In an email to participants, the organization wrote, "participation levels the last five years have made it difficult to financially sustain an event of this magnitude in 14 cities."
It went on to say, "in order to ensure the greatest financial return for Susan G. Komen for the Cure's mission to end breast cancer forever, we believe that modifying the 3-Day series is the most responsible course of action."
For walkers, it was noticeable when the numbers kept declining. Tammy Zeph has walked in the 3-Day ever since it began in Tampa in 2005.
"You could see the numbers declining year after year after year. We still managed to raise a decent amount of money," Zeph said.
Starting in 2014, the walk has been canceled in Arizona, Boston, Chicago, Cleveland, San Francisco, and Washington D.C. and Tampa Bay.
The next closest walk to Tampa is Atlanta. Tammy Zeph and Kim Crist are part of "Team C-Side Sisters." Their team has raised more than $350,000 since 2005.
Tammy says she had a feeling this announcement was coming.
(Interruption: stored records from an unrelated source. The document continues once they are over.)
(** After the first [i] rounds of the loop the first [i] elements of the new
    array are copies; [k] rounds remain. *)
Lemma copy_elements_spec h s (l : list A) (vs : list V) l0 :
  elems h s = Some l → mapM (value h) l = Some vs → h !! l0 = None →
  ∀ k i arr hn, i + k = length l → length arr = length l → hn !! l0 = None → hn ##ₘ h → heap_ok hn →
  Forall2 (λ x v, value hn x = Some v) (take i arr) (take i vs) →
  ∃ arr' hn', each (copy_element DeepCopyInto s (mkSlice l0 0 (length l))) (seq i k) (<[l0 := put arr]> (hn ∪ h))
      = Some (tt, <[l0 := put arr']> (hn' ∪ h))
    ∧ length arr' = length l ∧ hn' !! l0 = None ∧ hn' ##ₘ h ∧ heap_ok hn'
    ∧ Forall2 (λ x v, value hn' x = Some v) arr' vs.
Proof.
  intros Hl Hvs Hl0. apply mapM_Some in Hvs. pose proof (Forall2_length _ _ _ Hvs) as Hlen.
  induction k as [|k IH]; intros i arr hn Hik Harr Hn Hd Hok Hdone.
  { exists arr, hn. rewrite !take_ge in Hdone by lia. done. }
  destruct (lookup_lt_is_Some_2 l i ltac:(lia)) as [x Hx].
  destruct (Forall2_lookup_l _ _ _ _ _ Hvs Hx) as (v & Hv & Hxv).
  set (H' := <[l0 := put arr]> (hn ∪ h)).
  assert (h ⊆ H') as Hsub.
  { transitivity (hn ∪ h); [by apply map_union_subseteq_r|]. apply insert_subseteq, lookup_union_None; done. }
  destruct (DeepCopyInto_copies H' x v (value_mono _ _ _ _ Hsub Hxv)) as (y & hc & Hy & Hdc & Hokc & Hyv).
  apply map_disjoint_insert_r in Hdc as [Hc0 [Hcn Hch]%map_disjoint_union_r].
  destruct (IH (S i) (<[i := y]> arr) (hc ∪ hn)) as (arr' & hn' & Hrun & ?); [lia| | | | | |].
  - by rewrite length_insert.
  - by apply lookup_union_None.
  - by apply map_disjoint_union_l.
  - by apply heap_ok_union.
  - rewrite (take_S_r _ _ y) by (apply list_lookup_insert_eq; lia). rewrite (take_S_r _ _ v Hv).
    rewrite take_insert_ge by done. apply Forall2_app; [|by constructor; [apply (value_mono hc); [apply map_union_subseteq_l|]|]].
    eapply Forall2_impl; [exact Hdone|]. intros a w. apply value_mono. by apply map_union_subseteq_r.
  - exists arr', hn'. split; [|done]. rewrite <- Hrun. cbn [seq each]. refine (hp_step _ (λ _, each _ _) _ _ tt _).
    unfold copy_element. erewrite hp_step.
    2:{ unfold index. rewrite (elems_mono _ _ _ _ Hsub Hl). cbn. rewrite Hx. reflexivity. }
    erewrite hp_step by exact Hy. unfold H', set_index. cbn [s_array s_off s_len].
    rewrite new_union by (by apply map_disjoint_insert_r; rewrite map_disjoint_union_r).
    erewrite hp_step by apply load_step, peek_insert. rewrite decide_True by lia.
    erewrite store_step by apply peek_insert. by rewrite insert_insert_eq, (assoc_L (∪)).
Qed.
"I wasn't surprised, I mean yes, everyone is disappointed, but it's not going to stop me from doing this. It's not going to stop my team from doing this. We're just going to take the show on the road."
It costs a lot to put on the events. With showers, food, security, tents, etc. And that doesn't even take into account the $2,300 walkers have to raise before they even set foot on the route.
It has been a bad year of publicity for Komen. After they pulled funding for breast cancer screenings from Planned Parenthood, there was a backlash.
The CEO Nancy Brinker, who started the organization for her sister who died from breast cancer, stepped down shortly after the controversy.
Kim believes it was unfair publicity.
"Whether you're right wing or left wing there's always somebody that's going to be on the attack. I think it's got some bad publicly -- unrightfully so, in my opinion.
She was diagnosed with Stage 2 cancer in 2005. The 3-Day walk for her was part of the healing process.
"I was lucky. It was a very aggressive form I had. So I'm very blessed to be here today," she said.
She and her team don't plan to stop walking even though they'll have to take a trip, to do it.
"The money is going to the same pot, We'll just be walking those miles someplace else," she said.